-- Supplied material --

Lemma NewInstance_options name gs (o : CreateInstanceOptions) :
  options (NewInstance name gs (Some o)).1 =
  Some {| AutoRestart := Some (default (DefaultAutoRestart gs) (AutoRestart o));
          MaxRestarts := Some (default (DefaultMaxRestarts gs)
                                 (clamp_max_restarts <$> MaxRestarts o));
          RestartDelay := Some (default (DefaultRestartDelay gs)
                                 (fix_restart_delay <$> RestartDelay o));
          embedded := embedded o |}.
Proof.
  unfold NewInstance, clamp_max_restarts, fix_restart_delay.
  destruct o as [[a|] [m|] [d|] l]; simpl;
    repeat match goal with
    | |- context [?a <? ?b] => destruct (Z.ltb_spec a b)
    end; simpl; repeat f_equal; lia.
Qed.

(** C3, as the code has it. [SetOptions] stores a copy of its argument with
    the restart fields as they are, without clamping, and drops the cached
    proxy; so the stored fields are in range when those of the argument
    are.  The copy is deep: its pointers are to new cells, which later
    writes to the cells of the argument do not reach.  The clamping is
    that of [NewInstance]: a supplied [max_restarts] is brought into
    [0,100], a supplied [restart_delay_seconds] below 1 becomes 5 and one
    above 300 becomes 300, and both end in range. *)
Theorem SetOptions_copies_NewInstance_clamps
    (s : St) (o : CreateInstanceOptions) (name : string) (gs : InstancesConfig) :
  (∃ s', SetOptions (Some o) s = Done tt s' ∧
         options (inst s') = Some o ∧ proxy (inst s') = None ∧
         restarts (inst s') = restarts (inst s) ∧
         Running (inst s') = Running (inst s) ∧
         (policy_in_range o →
          ∃ o', options (inst s') = Some o' ∧ policy_in_range o')) ∧
  (∀ h r, load h r = Some o →
     ∃ r' h1, copy_options r h = (r', h1) ∧ load h1 r' = Some o ∧
              ∀ h', same_new_cells h h1 h' → load h' r' = Some o) ∧
  (∃ o', options (NewInstance name gs (Some o)).1 = Some o' ∧
         embedded o' = embedded o ∧
         (∀ m, MaxRestarts o = Some m →
               MaxRestarts o' = Some (clamp_max_restarts m) ∧
               0 ≤ clamp_max_restarts m ≤ 100 ∧
               (0 ≤ m ≤ 100 → clamp_max_restarts m = m)) ∧
         (∀ d, RestartDelay o = Some d →
               RestartDelay o' = Some (fix_restart_delay d) ∧
               1 ≤ fix_restart_delay d ≤ 300 ∧
               (1 ≤ d ≤ 300 → fix_restart_delay d = d))).
Proof.
  split; [|split].
  - eexists. split; [apply SetOptions_Some|]. simpl.
    repeat split; auto. intros Hin. by exists o.
  - intros h r Hl.
    destruct (copy_options_deep r h o Hl) as (r' & h1 & Hc & Hl1 & _ & _ & Hdeep).
    by exists r', h1.
  - eexists. split; [apply NewInstance_options|]. simpl.
    split; [done|]. split.
    + intros m ->. simpl. unfold clamp_max_restarts. repeat split; lia.
    + intros d ->. simpl. unfold fix_restart_delay.
      destruct (Z.ltb_spec d 1); repeat split; lia.
Qed.
(** * Vertex AI helper scripts: a shallow embedding and its checked properties

    The repository holds three stand-alone Python scripts.  Two of them carry
    the behaviour the specification talks about:

    - [verify_models.py]: loads a YAML mapping of model aliases, lists it and
      probes the alias "gemini-pro" through the managed SDK;
    - [panggil_model.py]: the raw-transport variant, one POST with a bearer
      token obtained from the ambient identity provider.

    Both scripts are sequences of prints and calls to external collaborators
    (file system, YAML parser, SDK, identity provider, HTTP transport) wrapped
    in [try]/[except].  They are embedded in a writer-with-exceptions monad:
    a computation yields the chronological trace of what it printed and which
    collaborator it called, together with the way it completed (fell through,
    executed [return], or raised).  The collaborators are oracles gathered in
    a record: what they answer is an input of the run. *)

From Stdlib Require Import String Ascii List ZArith Bool Lia.

#[local] Set Warnings "-register-all".

Import ListNotations.

Open Scope string_scope.
Open Scope Z_scope.

(** ** Python values, exceptions and the effect monad *)

Module Py.

(** The objects [yaml.safe_load] and [response.json()] build out of scalars,
    sequences and mappings.  A [dict] is kept as an association list in
    insertion order (its keys are pairwise distinct in Python).  Floats,
    dates and binary scalars are left out: like the scalars kept here they
    have neither [items] nor [get] nor a subscript by string. *)
Inductive pyval : Type :=
| PyNone
| PyBool (b : bool)
| PyInt (z : Z)
| PyStr (s : string)
| PyList (l : list pyval)
| PyDict (d : list (pyval * pyval)).

(** [bool(v)], as used by [if not config]. *)
Definition truthy (v : pyval) : bool :=
  match v with
  | PyNone => false
  | PyBool b => b
  | PyInt z => negb (z =? 0)
  | PyStr s => negb (String.eqb s EmptyString)
  | PyList l => match l with [] => false | _ => true end
  | PyDict d => match d with [] => false | _ => true end
  end.

(** [type(v).__name__], which the interpreter puts in its messages. *)
Definition type_name (v : pyval) : string :=
  match v with
  | PyNone => "NoneType"
  | PyBool _ => "bool"
  | PyInt _ => "int"
  | PyStr _ => "str"
  | PyList _ => "list"
  | PyDict _ => "dict"
  end.

(** [k == s] for a string [s]: only a [str] object equals a [str]. *)
Definition eq_str (s : string) (k : pyval) : bool :=
  match k with
  | PyStr s' => String.eqb s s'
  | _ => false
  end.

(** Lookup of a string key in the entries of a [dict]. *)
Fixpoint dict_lookup (s : string) (d : list (pyval * pyval)) : option pyval :=
  match d with
  | [] => None
  | (k, v) :: d' => if eq_str s k then Some v else dict_lookup s d'
  end.

(** A piece of a formatted line.  Conversions of objects to text are kept
    symbolic: [Fmt v] is [str(v)], [Repr v] is [repr(v)], [Strip s] is
    [s.strip()] and [JsonDumps v n] is [json.dumps(v, indent=n)]. *)
Inductive piece : Type :=
| Lit (s : string)
| Fmt (v : pyval)
| Repr (v : pyval)
| Strip (s : string)
| JsonDumps (v : pyval) (indent : nat).
(** X20.  In a store that lists no book twice and in which no two stored
    books share an ISBN: after [delete_book] has removed a book whose
    identifier is below the counter, an [add_book] with that book's ISBN
    does not raise; the book it adds gets the counter's value as
    identifier, which is not the identifier of the deleted book, and is a
    new object. *)
Theorem add_again_after_delete (now1 now2 : datetime) (w : state) (id : Z)
    (r : ref) (b : Book.t) (title author publisher : string)
    (publish_date : datetime) (category_id : Z) (price : float)
    (total_quantity : Z) :
  NoDup (_books (repo w)) -> isbn_unique w ->
  get_book_by_id w id = Some (r, b) ->
  id < _next_id (repo w) ->
  let w1 := (delete_book w id).2 in
  exists book w2 b2,
    add_book now1 now2 w1 (Book.isbn b) title author publisher
      publish_date category_id price total_quantity = (Return book, w2) /\
    get_book_by_isbn w2 (Book.isbn b) = Some (book, b2) /\
    Book.book_id b2 = Some (_next_id (repo w)) /\
    _next_id (repo w) <> id /\
    book <> r.
Proof.
  intros Hnd Hun Hfind Hbelow w1.
  pose proof (delete_book_result w id) as Hres.
  unfold get_book_by_id, find_by_id in Hfind.
  destruct (index_where (heap w) (has_id (Some id)) (_books (repo w)))
    as [i|] eqn:Hi.
  2: { apply index_where_None in Hi. congruence. }
  apply index_where_Some in Hi as (r0 & b0 & Hl & Hr0 & _ & Hfirst & _).
  rewrite Hfirst in Hfind. injection Hfind as -> ->.
  assert (Hst : stored w r b)
    by (split; [by eapply list_elem_of_lookup_2 | done]).
  assert (Hnone : find_by_isbn (heap w1) (repo w1) (Book.isbn b) = None).
  { subst w1. rewrite Hres. unfold find_by_isbn, repo. simpl.
    apply (first_where_delete_only _ _ _ i r); [done | done |].
    intros r' b' Hin Hr' Heq. apply String.eqb_eq in Heq.
    by apply (Hun r' r b' b). }
  destruct (add_book_fresh now1 now2 w1 (Book.isbn b) title author
              publisher publish_date category_id price total_quantity
              Hnone) as (Hadd & Hisbn & _).
  assert (Hnext : _next_id (repo w1) = _next_id (repo w))
    by (subst w1; by rewrite Hres).
  assert (Hheap : heap w1 = heap w) by (subst w1; by rewrite Hres).
  eexists _, _, _. split; [exact Hadd|]. split; [exact Hisbn|].
  split; [simpl; by rewrite Hnext|]. split; [lia|].
  rewrite Hheap. destruct Hst as [_ Hr]. apply lookup_lt_Some in Hr. lia.
Qed.

Lemma add_again_after_delete_witness :
  let w := Examples.after [Examples.add_python 10 5] in
  exists w2 b2,
    add_book 30 31 (delete_book w 1).2 "9787115546081" "Python Guide"
      "Eric Matthes" "Posts and Telecom Press" 0 1 price_89 3
    = (Return 1%nat, w2) /\
    get_book_by_isbn w2 "9787115546081" = Some (1%nat, b2) /\
    Book.book_id b2 = Some 2.
Proof.
  intros w.
  assert (Hun : isbn_unique w).
  { intros r1 r2 b1 b2 [Hin1 _] [Hin2 _] _. vm_compute in Hin1, Hin2.
    apply list_elem_of_singleton in Hin1, Hin2. congruence. }
  destruct (add_again_after_delete 30 31 w 1 0%nat _ "Python Guide"
              "Eric Matthes" "Posts and Telecom Press" 0 1 price_89 3
              ltac:(by apply (bool_decide_unpack _)) Hun eq_refl
              ltac:(vm_compute; reflexivity))
    as (book & w2 & b2 & Hadd & Hisbn & Hid & _).
  assert (book = 1%nat) as ->.
  { vm_compute in Hadd. by injection Hadd. }
  exists w2, b2. split; [exact Hadd|]. split; [exact Hisbn|]. exact Hid.
Defined.

End readding.

(** ** The references the store lists *)

Section listing.
Context `{Runtime}.
Import BookRepository BookService Notions.

Lemma listed_write (w : state) (r : ref) (b' : Book.t) :
  listed w -> listed (State (<[r := b']> (heap w)) (service w)).
Proof.
  intros [Hnd Hlt]. split; [done|]. intros r1 Hin. simpl.
  rewrite length_insert. by apply Hlt.
Qed.
(** The host, as the component sees it: the [n]-th answer of
    [crypto.randomUUID()], the [n]-th answer of [new Date()], what the
    [n]-th invocation of [wasm.run] does on a source text, and the imported
    catalog. *)
Variable randomUUID : nat -> string.
Variable now : nat -> Z.
Variable wasm_run : nat -> string -> Runtime.
Variable examples : list Example.

Definition crypto_randomUUID : M string :=
  fun w => (randomUUID (uuids w),
            {| uuids := S (uuids w); dates := dates w;
               runs := runs w; console := console w |}).

Definition new_Date : M Z :=
  fun w => (now (dates w),
            {| uuids := uuids w; dates := S (dates w);
               runs := runs w; console := console w |}).

Definition console_error (v : JsValue) : M unit :=
  fun w => (tt,
            {| uuids := uuids w; dates := dates w; runs := runs w;
               console := console w ++ [ConsoleError v] |}).

Definition console_log (s : string) : M unit :=
  fun w => (tt,
            {| uuids := uuids w; dates := dates w; runs := runs w;
               console := console w ++ [ConsoleLog s] |}).

(** [emittedMessages.push(m)] *)
Definition push (emittedMessages : list Message) (m : Message) : list Message :=
  emittedMessages ++ [m].

(** [{id: crypto.randomUUID(), type: t, text: s, occurredAt: new Date()}]:
    the property values are evaluated in the order they are written. *)
Definition newMessage (t : MessageType) (s : string) : M Message :=
  i <- crypto_randomUUID ;;
  d <- new_Date ;;
  ret {| id := i; type := t; text := Some s; occurredAt := d |}.

(** The callback handed to [wasm.run] (lines 40-41). *)
Definition onPrint (emittedMessages : list Message) (message : string)
  : M (list Message) :=
  m <- newMessage Print message ;;
  ret (push emittedMessages m).

(** Running one invocation of the runtime against the callback: the buffer
    when the invocation ends, and what it threw, if anything. *)
Fixpoint invoke (r : Runtime) (emittedMessages : list Message)
  : M (list Message * option JsValue) :=
  match r with
  | Returns => ret (emittedMessages, None)
  | Throws exception => ret (emittedMessages, Some exception)
  | CallsPrint message rest =>
      emittedMessages' <- onPrint emittedMessages message ;;
      invoke rest emittedMessages'
  end.

(** [wasm.run(code, onPrint)] *)
Definition wasm_run_call (source : string) (emittedMessages : list Message)
  : M (list Message * option JsValue) :=
  fun w =>
    invoke (wasm_run (runs w) source) emittedMessages
      {| uuids := uuids w; dates := dates w;
         runs := S (runs w); console := console w |}.

(** The [catch] clause (lines 43-52). *)
Definition catchClause (exception : JsValue) (emittedMessages : list Message)
  : M (list Message) :=
  console_error exception ;;;
  match instanceofError exception with
  | Some message =>
      m <- newMessage Error message ;;
      ret (push emittedMessages m)
  | None =>
      match asString exception with
      | Some s =>
          m <- newMessage Error s ;;
          ret (push emittedMessages m)
      | None =>
          console_log (typeof exception) ;;;
          ret emittedMessages
      end
  end.

(** Lines 38-52 of [runCode]: the buffer of one run. *)
Definition runBuffer (st : State) : M (list Message) :=
  let emittedMessages := [] in
  r <- wasm_run_call (code st) emittedMessages ;;
  match snd r with
  | None => ret (fst r)
  | Some exception => catchClause exception (fst r)
  end.

Definition setMessages (ms : list Message) (st : State) : State :=
  {| messages := ms; code := code st |}.

Definition setCode (c : string) (st : State) : State :=
  {| messages := messages st; code := c |}.

(** [runCode] (lines 37-55). *)
Definition runCode (st : State) : M State :=
  emittedMessages <- runBuffer st ;;
  ret (setMessages (messages st ++ emittedMessages) st).

(** [examples.find((example) => example.name === value)] *)
Definition findExample (value : string) : option Example :=
  find (fun example => String.eqb (name example) value) examples.

(** The selector's [onChange] (line 61):
    [setCode(examples.find(...)?.code ?? "")]. *)
Definition onSelectChange (value : string) (st : State) : State :=
  setCode (match findExample value with
           | Some example => code_of example
           | None => ""
           end) st.

(** The editor's [onChange] (line 71): [setCode(newCode ?? "")]. *)
Definition onEditorChange (newCode : option string) (st : State) : State :=
  setCode (match newCode with Some c => c | None => "" end) st.

(** [LoxEditor] hands the [onChange] it is given to the widget unchanged
    (part_001, line 22): what the widget delivers is what the parent's
    handler receives. *)
Definition LoxEditor_onChange (onChange : option string -> State -> State)
  (delivered : option string) : State -> State :=
  onChange delivered.

(** The two [useState] initialisers (lines 34-35).  [examples[0].code]
    throws on an empty catalog. *)
Definition mount : option State :=
  match examples with
  | [] => None
  | first :: _ => Some {| messages := []; code := code_of first |}
  end.

(** One event on a component that has just rendered [st]: the state React
    holds once the handler has run. *)
Definition step (ev : Event) (st : State) : M State :=
  match ev with
  | ClickRun => runCode st
  | SelectChange value => ret (onSelectChange value st)
  | EditorChange value => ret (LoxEditor_onChange onEditorChange value st)
  | Rerender => ret st
  end.

(** ** The component between renders

    [runCode] is created by a render and closes over the [messages] and
    the [code] of that render (lines 34-37); [setMessages] and [setCode]
    are given values, not updater functions (lines 54, 61, 71), so what a
    handler sets replaces what React holds for that piece of state.  A
    component is the state its latest render saw, which its handlers read
    and its view shows, and the state React holds for the next render. *)
Record Component : Type := mkComponent {
  rendered : State;
  held : State
}.

(** A component that has just rendered [st]. *)
Definition fresh (st : State) : Component :=
  {| rendered := st; held := st |}.

(** One event on a component.  A click on Run runs the runtime on the
    rendered [code] and sets the log to the rendered [messages] followed by
    the buffer (line 54); a selection and an edit set the source text; a
    re-render makes what React holds the rendered state. *)
Definition dispatch (ev : Event) (c : Component) : M Component :=
  match ev with
  | ClickRun =>
      emittedMessages <- runBuffer (rendered c) ;;
      ret {| rendered := rendered c;
             held := setMessages (messages (rendered c) ++ emittedMessages)
                       (held c) |}
  | SelectChange value =>
      ret {| rendered := rendered c; held := onSelectChange value (held c) |}
  | EditorChange value =>
      ret {| rendered := rendered c;
             held := LoxEditor_onChange onEditorChange value (held c) |}
  | Rerender => ret (fresh (held c))
  end.

Fixpoint play (evs : list Event) (c : Component) : M Component :=
  match evs with
  | [] => ret c
  | ev :: evs' => c' <- dispatch ev c ;; play evs' c'
  end.

(** A session: the events [evs], in order, on a component that has just
    rendered [st]; the answer is the state React holds at the end.  React
    renders again where the session says so and nowhere else. *)
Definition session (evs : list Event) (st : State) : M State :=
  c <- play evs (fresh st) ;;
  ret (held c).

(** ** Observations on a buffer *)

Definition countType (t : MessageType) (ms : list Message) : nat :=
  length (filter (fun m => MessageType_eqb (type m) t) ms).

(** The messages the callback builds for the calls [ps] when [u]
    identifiers and [d] dates have been drawn before the first of them. *)
Fixpoint printMessages (u d : nat) (ps : list string) : list Message :=
  match ps with
  | [] => []
  | s :: ps' =>
      {| id := randomUUID u; type := Print; text := Some s; occurredAt := now d |}
        :: printMessages (S u) (S d) ps'
  end.

(** The host after [n] more messages were built. *)
Definition drawn (n : nat) (w : World) : World :=
  {| uuids := uuids w + n; dates := dates w + n;
     runs := runs w; console := console w |}.

(** The host once [wasm.run] has been entered. *)
Definition entered (w : World) : World :=
  {| uuids := uuids w; dates := dates w;
     runs := S (runs w); console := console w |}.

(** The text the [catch] clause can report for a thrown value: the
    [message] of an [Error], the value itself when it is a string, and
    nothing otherwise. *)
Definition errorText (exception : JsValue) : option string :=
  match instanceofError exception with
  | Some message => Some message
  | None => asString exception
  end.

Definition isError (m : Message) : bool := MessageType_eqb (type m) Error.

(** The buffer of a run and the host it leaves. *)
Definition bufferOf (st : State) (w : World) : list Message := fst (runBuffer st w).
Definition hostAfter (st : State) (w : World) : World := snd (runBuffer st w).

Definition isClickRun (ev : Event) : bool :=
  match ev with
  | ClickRun => true
  | _ => false
  end.



(** The fields [proj] of the messages [ms] are answers of the source [f]
    to calls among its first [n], taken in the order of the calls. *)
Definition drawnInOrder {A : Type} (f : nat -> A) (proj : Message -> A)
    (n : nat) (ms : list Message) : Prop :=
  exists calls,
    map proj ms = map f calls /\
    StronglySorted lt calls /\
    Forall (fun k => (k < n)%nat) calls.

(** ** The view (lines 57-84)

    What the component hands to React: the options of the selector and one
    row per message of the log. *)

Record OptionElement : Type := mkOptionElement {
  optionKey : string;
  optionValue : string;
  optionLabel : string
}.

(** [<option key={example.name} value={example.name}>{example.name}</option>] *)
Definition renderOption (example : Example) : OptionElement :=
  {| optionKey := name example;
     optionValue := name example;
     optionLabel := name example |}.

(** [examples.map((example) => ...)] (lines 62-64). *)
Definition renderOptions : list OptionElement := map renderOption examples.

(** [defaultValue={examples[0].name}] (line 61); it throws on an empty
    catalog. *)
Definition defaultValue : option string :=
  match examples with
  | [] => None
  | first :: _ => Some (name first)
  end.

Record SpanElement : Type := mkSpanElement {
  key : string;
  className : string;
  children : option string
}.

(** [<span key={message.id} className={"block" + (message.type ===
    MessageType.Error ? " text-red-500" : "")}>{message.text}</span>]
    (line 78). *)
Definition renderMessage (message : Message) : SpanElement :=
  {| key := id message;
     className :=
       String.append "block"
         (if MessageType_eqb (type message) Error then " text-red-500" else "");
     children := text message |}.

(** [messages.map((message) => ...)] (lines 77-79). *)
Definition renderMessages (st : State) : list SpanElement :=
  map renderMessage (messages st).

Definition isRed (row : SpanElement) : bool :=
  String.eqb (className row) "block text-red-500".

(** * Properties *)

(** ** The callback and the invocation *)

Lemma printMessages_length u d ps :
  length (printMessages u d ps) = length ps.
Proof.
  revert u d; induction ps as [|s ps IH]; intros u d; simpl; [reflexivity|].
  now rewrite IH.
Qed.

Lemma printMessages_type u d ps :
  Forall (fun m => type m = Print) (printMessages u d ps).
Proof.
  revert u d; induction ps as [|s ps IH]; intros u d; simpl; constructor.
  - reflexivity.
  - apply IH.
Qed.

-- Problem to work on --
Please transcribe only the lines in the records above running from the line that has "(** ** The references the store lists *)" through the line that has "ret (push emittedMessages m).", both included, exactly as they appear.

-- Solution to this task --
(** ** The references the store lists *)

Section listing.
Context `{Runtime}.
Import BookRepository BookService Notions.

Lemma listed_write (w : state) (r : ref) (b' : Book.t) :
  listed w -> listed (State (<[r := b']> (heap w)) (service w)).
Proof.
  intros [Hnd Hlt]. split; [done|]. intros r1 Hin. simpl.
  rewrite length_insert. by apply Hlt.
Qed.
(** The host, as the component sees it: the [n]-th answer of
    [crypto.randomUUID()], the [n]-th answer of [new Date()], what the
    [n]-th invocation of [wasm.run] does on a source text, and the imported
    catalog. *)
Variable randomUUID : nat -> string.
Variable now : nat -> Z.
Variable wasm_run : nat -> string -> Runtime.
Variable examples : list Example.

Definition crypto_randomUUID : M string :=
  fun w => (randomUUID (uuids w),
            {| uuids := S (uuids w); dates := dates w;
               runs := runs w; console := console w |}).

Definition new_Date : M Z :=
  fun w => (now (dates w),
            {| uuids := uuids w; dates := S (dates w);
               runs := runs w; console := console w |}).

Definition console_error (v : JsValue) : M unit :=
  fun w => (tt,
            {| uuids := uuids w; dates := dates w; runs := runs w;
               console := console w ++ [ConsoleError v] |}).

Definition console_log (s : string) : M unit :=
  fun w => (tt,
            {| uuids := uuids w; dates := dates w; runs := runs w;
               console := console w ++ [ConsoleLog s] |}).

(** [emittedMessages.push(m)] *)
Definition push (emittedMessages : list Message) (m : Message) : list Message :=
  emittedMessages ++ [m].

(** [{id: crypto.randomUUID(), type: t, text: s, occurredAt: new Date()}]:
    the property values are evaluated in the order they are written. *)
Definition newMessage (t : MessageType) (s : string) : M Message :=
  i <- crypto_randomUUID ;;
  d <- new_Date ;;
  ret {| id := i; type := t; text := Some s; occurredAt := d |}.

(** The callback handed to [wasm.run] (lines 40-41). *)
Definition onPrint (emittedMessages : list Message) (message : string)
  : M (list Message) :=
  m <- newMessage Print message ;;
  ret (push emittedMessages m).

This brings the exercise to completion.